I made another brief stop on the trail to sift through one vendor's small basket of quarter cards - nothing spectacular, but I can't stress enough how good it felt to dig through random cardboard again.

This vendor, and all the others I talked to throughout the day, said to a T that they were selling more stuff at the flea market now than they ever did in the past - another sign the card boom is still going strong, for better or worse.

Whether it's because of the boom or not, the flea market's always good for some laughable prices along the way - one guy tried to sell me a box full of '88 Topps singles and unopened packs of '89 Topps Big for a scant $200 because, and I quote, "there's a lot of rookies in there."

So you can understand why I'm a bit wary when I see baseball cards without a price attached to them - midway through the day, I saw a few small boxes of singles sitting on a table that seemed halfway interesting, and preparing for the worst, I hesitatingly asked: How much are these?

I let out a deep sigh of relief when the vendor said: a nickel a piece.

Tables like these were the kinds of hidden goldmines I'd missed so much in the quarantine era. I ended up buying 80 nickel cards in all, and while there weren't any super short-prints or anything, it was just a generally fun tour through a couple boxes of complete randomness. It truly felt like the card universe was back again.

Sure, it gets dull flipping through stacks of '88 Donruss along the way, but if I can find even a few Pokey Reeses or dudes wearing absurdly loud shirts in the mire, it's all worth it.

I also unearthed a small treasure trove of '82 Fleer in the nickel boxes at one point, and I will fight anyone who calls this set ugly.

Maybe more than anything else, it just felt great to be part of the card community again.
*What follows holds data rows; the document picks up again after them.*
(* ===== verification/Api.v ===== *)
(** * The HTTP gateway (pylog/api.py)

    The routes of the handler, as computations over the broker.  A request has its
    path and query already parsed ([urlparse], [parse_qs]); the reply is a status and
    the value that is dumped, or the page, or says which text of the metrics registry is
    shown.  Sockets and headers are left out. *)
From stdpp Require Import sorting.
From Stdlib Require Import Ascii.
From S2P Require Import Prelude Bytes FileSystem Unicode CommitLog Json Broker.
Local Open Scope Z_scope.

Inductive Reply : Type :=
  | RJson (status : Z) (body : Json)
  | RPage (html : bytes)
  | RMetrics
  | RMetricsJson.

(** [[p for p in path.split("/") if p]] *)
Fixpoint split_path (cur s : string) : list string :=
  match s with
  | EmptyString => if bool_decide (cur = EmptyString) then [] else [String.rev cur]
  | String c s' =>
      if bool_decide (c = "/"%char)
      then (if bool_decide (cur = EmptyString) then [] else [String.rev cur]) ++ split_path EmptyString s'
      else split_path (String c cur) s'
  end.

Definition path_parts (path : string) : list string := split_path EmptyString path.

(** ** The dashboard

    The page as it is in the source, with ['] for its double quotes. *)
Definition double_quotes (s : string) : bytes := (λ c, if bool_decide (c = x27) then x22 else c) <$> bytes_of_str s.

Definition DASHBOARD_HTML : bytes := join [x0a] (double_quotes <$>
  ["<!doctype html>";
   "<html><head><title>pylog — dashboard</title>";
   "<meta charset='utf-8'><meta http-equiv='refresh' content='2'>";
   "<style>";
   " body{font-family:Consolas,monospace;background:#0d1117;color:#c9d1d9;margin:2rem}";
   " h1{color:#58a6ff} h2{color:#8b949e;margin-top:2rem} table{border-collapse:collapse;margin-top:1rem;width:100%}";
   " td,th{border:1px solid #30363d;padding:.4rem .8rem;text-align:left}";
   " th{background:#161b22}.ok{color:#3fb950}.num{text-align:right} a{color:#58a6ff}";
   " .badge{display:inline-block;padding:2px 8px;border-radius:999px;background:#21262d;border:1px solid #30363d;font-size:12px;margin-right:6px}";
   " .grid{display:grid;grid-template-columns:repeat(auto-fit,minmax(280px,1fr));gap:1rem}";
   " .card{border:1px solid #30363d;border-radius:8px;padding:1rem;background:#161b22}";
   "</style></head><body>";
   "<h1>pylog broker <span class='badge'>live</span> <span class='badge'>raft: durable</span> <span class='badge'>100/100</span></h1>";
   "<p><a href='/stats'>/stats JSON</a> · <a href='/metrics'>/metrics Prometheus</a> · <a href='/metrics/json'>/metrics/json</a> · <a href='/health'>/health</a></p>";
   "<div class='grid'>";
   " <div class='card'><h2>Topics</h2><table><tr><th>topic</th><th>partitions</th><th>high watermarks</th><th>bytes</th></tr>{rows}</table></div>";
   " <div class='card'><h2>Quick start</h2><pre>python cli.py produce orders 'pizza' --key u1";
   "python cli.py consume orders --follow";
   "curl http://127.0.0.1:8787/stats | jq</pre></div>";
   "</div>";
   "<p style='margin-top:2rem;color:#8b949e'>pylog v0.1.0 — Kafka-style log + Raft — stdlib only — <a href='https://github.com/rahulrajsinghwork15072005-a11y/pylog'>GitHub</a></p>";
   "</body></html>"]%string).

(** [s.replace(old, new)]: the occurrences of [old] from the left, apart from each other;
    [skip] bytes of one are still to be passed. *)
Fixpoint replace_from (old new : bytes) (skip : nat) (s : bytes) : bytes :=
  match s with
  | [] => []
  | c :: s' =>
      match skip with
      | S k => replace_from old new k s'
      | O =>
          if bool_decide (take (length old) s = old)
          then new ++ replace_from old new (length old - 1) s'
          else c :: replace_from old new 0 s'
      end
  end.

Definition bytes_replace (old new s : bytes) : bytes := replace_from old new 0 s.

(** [str(l)] of a list of integers. *)
Definition text_of_ints (l : list Z) : bytes := x5b :: join [x2c; x20] (json_int <$> l) ++ [x5d].

Definition dashboard_row (t : string * TopicStats) : bytes :=
  bytes_of_str "<tr><td>" ++ bytes_of_str t.1 ++ bytes_of_str "</td><td>" ++ json_int (ts_partitions t.2)
  ++ bytes_of_str "</td><td>" ++ text_of_ints (ts_high_watermarks t.2) ++ bytes_of_str "</td><td>"
  ++ json_int (ts_size_bytes t.2) ++ bytes_of_str "</td></tr>".

(** [_dashboard], with the topics in the order of their names. *)
Definition dashboard (b : Broker) : bytes :=
  let rows := dashboard_row <$> merge_sort (λ x y, String.le x.1 y.1) (Broker_stats b).1.1 in
  bytes_replace (bytes_of_str "{rows}") (join [x0a] rows) DASHBOARD_HTML.

Section api.
(** [str(exc)], and whether [global_metrics] could be imported. *)
Context (describe : Exn → string) (metrics : bool).

Definition json_ints (l : list Z) : Json := JArr (JInt <$> l).

Definition topic_items (t : TopicStats) : list (string * Json) :=
  [("partitions"%string, JInt (ts_partitions t)); ("high_watermarks"%string, json_ints (ts_high_watermarks t));
   ("size_bytes"%string, JInt (ts_size_bytes t))].

(** [broker.stats()] as JSON. *)
Definition stats_json (b : Broker) : Json :=
  let '(ts, gs, total) := Broker_stats b in
  JObj [("topics"%string, JObj ((λ t, (t.1, JObj (topic_items t.2))) <$> ts)); ("groups"%string, JArr (JStr <$> gs));
        ("total_size_bytes"%string, JInt total)].

Definition fetched_json (f : Fetched) : Json :=
  JObj [("offset"%string, JInt (f_offset f)); ("timestamp"%string, JInt (f_timestamp f));
        ("payload"%string, JStr (f_payload f))].

(** [(q.get(key) or [default])[0]] *)
Definition query_arg (q : list (string * list string)) (key default : string) : string :=
  match dict_get key q with Some (v :: _) => v | _ => default end.

(** The messages after the group's offset, which moves to the last of them. *)
Definition api_consume (topic part : string) (q : list (string * list string)) : BrokerM (list Fetched) :=
  partition ← lift (int_of_text part);
  let group := query_arg q "group" EmptyString in
  limit ← lift (int_of_text (query_arg q "limit" "100"));
  after ← (if bool_decide (group = EmptyString) then mret (-1)
           else g ← Broker_group group; mret (ConsumerGroup_committed topic partition g));
  msgs ← Broker_fetch topic partition after limit;
  _ ← (if bool_decide (group = EmptyString) then mret ()
       else match last msgs with
            | Some m => Broker_commit group topic partition (f_offset m)
            | None => mret ()
            end);
  mret msgs.

(** The routes under [/topics]; [None] falls through to 404. *)
Definition get_topics (parts : list string) (q : list (string * list string)) : BrokerM (option Json) :=
  b ← broker;
  match parts with
  | [] => mret (Some (JObj [("topics"%string, JArr (JStr <$> merge_sort String.le (fst <$> topics b)))]))
  | [topic] =>
      mret (t ← dict_get topic (Broker_stats b).1.1;
            Some (JObj (("topic"%string, JStr topic) :: topic_items t)))
  | [topic; verb; part] =>
      if bool_decide (verb = "consume"%string) then
        msgs ← api_consume topic part q;
        mret (Some (JObj [("messages"%string, JArr (fetched_json <$> msgs))]))
      else mret None
  | _ => mret None
  end.

(** An exception of a route is answered with status 400. *)
Definition answer_json (route : BrokerM (option Json)) : BrokerM Reply := λ s,
  match route s with
  | (inl e, s') => (inr (RJson 400 (JObj [("error"%string, JStr (describe e))])), s')
  | (inr None, s') => (inr (RJson 404 (JObj [("error"%string, JStr "not found")])), s')
  | (inr (Some v), s') => (inr (RJson 200 v), s')
  end.

Definition no_metrics : Reply := RJson 503 (JObj [("error"%string, JStr "metrics unavailable")]).

Definition do_GET (path : string) (q : list (string * list string)) : BrokerM Reply :=
  b ← broker;
  if bool_decide (path = "/"%string) then
    mret (RPage (dashboard b))
  else if bool_decide (path = "/health"%string) then mret (RJson 200 (JObj [("status"%string, JStr "ok")]))
  else if bool_decide (path = "/metrics"%string) then mret (if metrics then RMetrics else no_metrics)
  else if bool_decide (path = "/metrics/json"%string) then mret (if metrics then RMetricsJson else no_metrics)
  else if bool_decide (path = "/stats"%string) then mret (RJson 200 (stats_json b))
  else
    match path_parts path with
    | p :: parts =>
        if bool_decide (p = "topics"%string) then answer_json (get_topics parts q) else answer_json (mret None)
    | [] => answer_json (mret None)
    end.

Definition json_default (v : Json) (o : option Json) : Json := match o with Some x => x | None => v end.

(** [broker.produce(topic, payload, key=key)] with a key from JSON, and its result as a
    dictionary. *)
Definition produce_request (topic : string) (payload : bytes) (key : Json) (now : Z) : BrokerM Json :=
  key ← match key with
        | JNull => mret None
        | JStr k => mret (Some k)
        | _ => (* [create_topic] comes before [key.encode] *)
            b ← broker;
            _ ← match dict_get topic (topics b) with
                | None => Broker_create_topic topic None
                | Some _ => mret ()
                end;
            raise AttributeError
        end;
  r ← Broker_produce topic payload key None now;
  mret (JObj [("topic"%string, JStr (pr_topic r)); ("partition"%string, JInt (pr_partition r));
              ("offset"%string, JInt (pr_offset r))]).

(** [{"payload": ..., "key": ...}]: a payload that is not a string is dumped. *)
Definition api_produce (topic : string) (raw : bytes) (now : Z) : BrokerM Json :=
  req ← lift (json_loads (if bool_decide (raw = []) then bytes_of_str "{}" else raw));
  match req with
  | JObj d =>
      payload ← match json_default (JStr EmptyString) (dict_get "payload" d) with
                | JStr s => if utf8_valid (bytes_of_str s) then mret (bytes_of_str s) else raise ValueError
                | v => mret (json_dumps false v)
                end;
      produce_request topic payload (json_default JNull (dict_get "key" d)) now
  | _ => raise AttributeError
  end.

(** Groups are named by strings. *)
Definition api_commit (topic part : string) (raw : bytes) : BrokerM Json :=
  req ← lift (json_loads raw);
  match req with
  | JObj d =>
      group ← match json_default (JStr "default") (dict_get "group" d) with JStr g => mret g | _ => raise TypeError end;
      partition ← lift (int_of_text part);
      offset ← match dict_get "offset" d with None => raise KeyError | Some v => lift (int_of_json v) end;
      _ ← Broker_commit group topic partition offset;
      mret (JObj [("status"%string, JStr "committed")])
  | _ => raise AttributeError
  end.

(** [body] is what the request carries; [now] is the clock in milliseconds. *)
Definition do_POST (path : string) (body : bytes) (now : Z) : BrokerM Reply :=
  let raw := if bool_decide (body = []) then bytes_of_str "{}" else body in
  match path_parts path with
  | [p; topic; verb] =>
      if bool_decide (p = "topics"%string) && bool_decide (verb = "produce"%string)
      then answer_json (v ← api_produce topic raw now; mret (Some v)) else answer_json (mret None)
  | [p; topic; verb; part] =>
      if bool_decide (verb = "commit"%string)
      then answer_json (v ← api_commit topic part raw; mret (Some v)) else answer_json (mret None)
  | _ => answer_json (mret None)
  end.
End api.

Example demo_ints :
  int_of_text " 1_000" = inr 1000 ∧ int_of_text "-7" = inr (-7) ∧ int_of_text "1__0" = inl ValueError
  ∧ int_of_text "x" = inl ValueError ∧ path_parts "/topics//orders/" = ["topics"; "orders"]%string.
Proof. vm_compute. repeat split. Qed.

Definition demo_gateway : (Exn + list Reply) * (DataDir * Broker) :=
  (a ← do_POST (λ _, "e"%string) "/topics/t/produce" (bytes_of_str "{}") 5;
   b ← do_GET (λ _, "e"%string) true "/topics/t/consume/0" [("group", ["g"])]%string;
   c ← do_GET (λ _, "e"%string) true "/topics/t/consume/0" [("group", ["g"])]%string;
   d ← do_GET (λ _, "e"%string) true "/topics/t/consume/9" [];
   mret [a; b; c; d]) (mkData ∅ ∅, Broker_new 2 100 16 None None).

Example demo_gateway_answers :
  demo_gateway.1 = inr [
    RJson 200 (JObj [("topic", JStr "t"); ("partition", JInt 0); ("offset", JInt 0)]%string);
    RJson 200 (JObj [("messages"%string, JArr [fetched_json (mkFetched 0 5 EmptyString)])]);
    RJson 200 (JObj [("messages"%string, JArr [])]);
    RJson 400 (JObj [("error"%string, JStr "e")])].
Proof. vm_compute. reflexivity. Qed.
(* ===== verification/Cli.v ===== *)
(** * The broker's TCP commands (cli.py)

    The dispatcher of the broker's frame server, and the client commands that talk to
    it.  What a command prints is a list of lines.  With [frame_call] each request has
    a connection of its own; [cmd_consume] keeps one open, on which the same frames
    go. *)
From Stdlib Require Import Ascii.
From S2P Require Import Prelude Bytes Unicode Json Broker Net Api.
Local Open Scope Z_scope.

(** ** [_tcp_dispatch] *)

Section dispatch.
(** [f"unknown op {op!r}"], and the clock. *)
Context (unknown_op : Json → string) (now : Z).

(** [req[key]] *)
Definition required (key : string) (d : list (string * Json)) : Exn + Json :=
  match dict_get key d with None => inl KeyError | Some v => inr v end.

(** [v.encode()] *)
Definition encode_str (v : Json) : Exn + bytes :=
  match v with
  | JStr s => if utf8_valid (bytes_of_str s) then inr (bytes_of_str s) else inl ValueError
  | _ => inl AttributeError
  end.

(** A value used as a number. *)
Definition number (v : Json) : Exn + Z :=
  match v with JInt n => inr n | JBool b => inr (if b then 1 else 0) | _ => inl TypeError end.

(** Lists and dictionaries are not hashable; no topic has another name than a string. *)
Definition no_topic (v : Json) : Exn := match v with JArr _ | JObj _ => TypeError | _ => KeyError end.

Definition tcp_produce (d : list (string * Json)) : BrokerM Json :=
  topic ← lift (required "topic" d);
  text ← lift (required "payload" d);
  payload ← lift (encode_str text);
  let key := json_default JNull (dict_get "key" d) in
  match topic with
  | JStr t => produce_request t payload key now
  | _ =>
      (* [create_topic] tests its bounds before it joins the name to a path *)
      b ← broker;
      raise (match no_topic topic with
             | KeyError => if default_partitions b <? 1 then ValueError else TypeError
             | e => e
             end)
  end.

Definition tcp_fetch (d : list (string * Json)) : BrokerM Json :=
  topic ← lift (required "topic" d);
  let partition := json_default (JInt 0) (dict_get "partition" d) in
  let after := json_default (JInt (-1)) (dict_get "after" d) in
  match topic with
  | JStr t =>
      b ← broker;
      match dict_get t (topics b) with
      | None => raise KeyError
      | Some parts =>
          p ← lift (number partition);
          if (0 <=? p) && (p <? len parts) then
            a ← lift (number after);
            msgs ← Broker_fetch t p a 100;
            mret (JObj [("messages"%string, JArr (fetched_json <$> msgs))])
          else raise KeyError
      end
  | _ => raise (no_topic topic)
  end.

(** [op == name] *)
Definition is_op (name : string) (op : Json) : bool :=
  match op with JStr s => bool_decide (s = name) | _ => false end.

Definition tcp_dispatch (req : Json) : BrokerM Json :=
  match req with
  | JObj d =>
      let op := json_default JNull (dict_get "op" d) in
      if is_op "produce" op then tcp_produce d
      else if is_op "fetch" op then tcp_fetch d
      else if is_op "stats" op then b ← broker; mret (stats_json b)
      else mret (JObj [("error"%string, JStr (unknown_op op))])
  | _ => raise AttributeError
  end.
End dispatch.

(** ** [cmd_consume] *)

(** A line of the command's output: its number and text are those of the message. *)
Inductive Printed : Type :=
  | NoNewMessages
  | Message (offset payload : Json).

Section consume.
(** [client.call], over the state of the server. *)
Context {St : Type} (call : Json → M St Json).
(** The arguments of the command line. *)
Context (topic : string) (partition limit : Z) (follow : bool).
Abbreviation CmdM := (M (list Printed * St)).

Definition on_server {A} (m : M St A) : CmdM A := λ '(out, st),
  let '(r, st') := m st in (r, (out, st')).

Definition print_line (p : Printed) : CmdM () := modify (λ s, (s.1 ++ [p], s.2)).

Definition fetch_request (after : Json) : Json :=
  JObj [("op"%string, JStr "fetch"); ("topic"%string, JStr topic); ("partition"%string, JInt partition);
        ("after"%string, after)].

(** [res.get("messages", [])], as the list that is tested and iterated. *)
Definition messages_of (d : list (string * Json)) : Exn + list Json :=
  match dict_get "messages" d with
  | None | Some JNull | Some (JBool false) | Some (JInt 0) | Some (JStr EmptyString) | Some (JObj []) => inr []
  | Some (JArr l) => inr l
  | Some _ => inl TypeError
  end.

(** [m[key]] *)
Definition item (key : string) (m : Json) : Exn + Json :=
  match m with JObj d => required key d | _ => inl TypeError end.

Definition print_message (m : Json) : CmdM () :=
  offset ← lift (item "offset" m);
  payload ← lift (item "payload" m);
  print_line (Message offset payload).

(** [true] when the loop ends.  Each round that goes on shows a message unless the
    command follows the topic, so [limit] rounds are enough if it does not. *)
Fixpoint consume_loop (fuel : nat) (after : Json) (shown : Z) : CmdM bool :=
  if shown <? limit then
    match fuel with
    | O => mret false
    | S fuel' =>
        res ← on_server (call (fetch_request after));
        match res with
        | JObj d =>
            msgs ← lift (messages_of d);
            match last msgs with
            | None =>
                _ ← when ((shown =? 0) && negb follow) (print_line NoNewMessages);
                if follow then consume_loop fuel' after shown else mret true
            | Some m =>
                _ ← for_each msgs print_message;
                after' ← lift (item "offset" m);
                consume_loop fuel' after' (shown + len msgs)
            end
        | _ => raise AttributeError
        end
    end
  else mret true.

(** A command that follows may go on for ever: the model watches it for [limit] rounds. *)
Definition cmd_consume : CmdM bool := consume_loop (Z.to_nat limit) (JInt (-1)) 0.
End consume.

(** ** [cmd_produce], [cmd_status] and the arguments of [cmd_raft_node] *)

(** The request; the reply is printed as it is. *)
Definition produce_line (topic payload : string) (key : option string) : Json :=
  JObj [("op"%string, JStr "produce"); ("topic"%string, JStr topic); ("payload"%string, JStr payload);
        ("key"%string, match key with Some k => JStr k | None => JNull end)].

Definition cmd_produce {St} (call : Json → M St Json) (topic payload : string) (key : option string) : M St Json :=
  call (produce_line topic payload key).

Definition cmd_status {St} (call : Json → M St Json) : M St Json := call (JObj [("op"%string, JStr "stats")]).

(** [s.split(c, 1)] and [s.rsplit(c, 1)], which must give two parts. *)
Fixpoint split_once (c : ascii) (s : string) : option (string * string) :=
  match s with
  | EmptyString => None
  | String x s' =>
      if bool_decide (x = c) then Some (EmptyString, s')
      else '(a, b) ← split_once c s'; Some (String x a, b)
  end.

Fixpoint rsplit_once (c : ascii) (s : string) : option (string * string) :=
  match s with
  | EmptyString => None
  | String x s' =>
      match rsplit_once c s' with
      | Some (a, b) => Some (String x a, b)
      | None => if bool_decide (x = c) then Some (EmptyString, s') else None
      end
  end.

(** One [--peer id=host:port]. *)
Definition parse_peer (spec : string) : Exn + (string * (string * Z)) :=
  match split_once "=" spec with
  | None => inl ValueError
  | Some (nid, addr) =>
      match rsplit_once ":" addr with
      | None => inl ValueError
      | Some (host, port) => match int_of_text port with inl e => inl e | inr n => inr (nid, (host, n)) end
      end
  end.

Fixpoint parse_peers (specs : list string) (peers : list (string * (string * Z))) : Exn + list (string * (string * Z)) :=
  match specs with
  | [] => inr peers
  | spec :: specs' =>
      match parse_peer spec with
      | inl e => inl e
      | inr (nid, addr) => parse_peers specs' (dict_set nid addr peers)
      end
  end.

(** The peers of [cmd_raft_node], or the exit status 2. *)
Definition raft_node_peers (node_id : string) (specs : list string) : Exn + (Z + list (string * (string * Z))) :=
  match parse_peers specs [] with
  | inl e => inl e
  | inr peers => inr (if bool_decide (is_Some (dict_get node_id peers)) then inr peers else inl 2)
  end.

Example demo_peers :
  raft_node_peers "b" ["a=h:1"; "b=::1:2"; "a=k=1:3"]%string
    = inr (inr [("a", ("k=1", 3)); ("b", ("::1", 2))]%string)
  ∧ raft_node_peers "c" ["a=h:1"]%string = inr (inl 2) ∧ raft_node_peers "a" ["a=h"]%string = inl ValueError.
Proof. vm_compute. repeat split. Qed.

(** A client and a broker: two messages, read back over frames. *)
Example demo_commands :
  let call := frame_call (λ _, "error"%string) (tcp_dispatch (λ _, "unknown op"%string) 5) in
  let s0 := (mkData ∅ ∅, Broker_new 1 100 16 None None) in
  let '(a, s1) := cmd_produce call "t" "hello" None s0 in
  let '(b, s2) := cmd_produce call "t" "world" (Some "k"%string) s1 in
  let '(c, (out, _)) := cmd_consume call "t" 0 10 false ([], s2) in
  let '(e, (none, _)) := cmd_consume call "t" 7 10 false ([], s2) in
  (b, c, out, none)
  = (inr (JObj [("topic", JStr "t"); ("partition", JInt 0); ("offset", JInt 1)]%string), inr true,
     [Message (JInt 0) (JStr "hello"); Message (JInt 1) (JStr "world")], [NoNewMessages]).
Proof. vm_compute. reflexivity. Qed.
One vendor who my more veteran readers might remember as the Penny Box Guy was there on Sunday (sans penny boxes), and I was shocked by the fact that he actually remembered my name. I didn't end up buying much from him - this nifty Roger Maris insert was one of only three or four cards I wound up purchasing - but we still had a nice chat, and in that single moment it was like the past year had never happened, that everything was back to normal, almost.

And really, after the first glorious Sunday I've spent at the flea market in a long time, all I can say is: it's good to be back.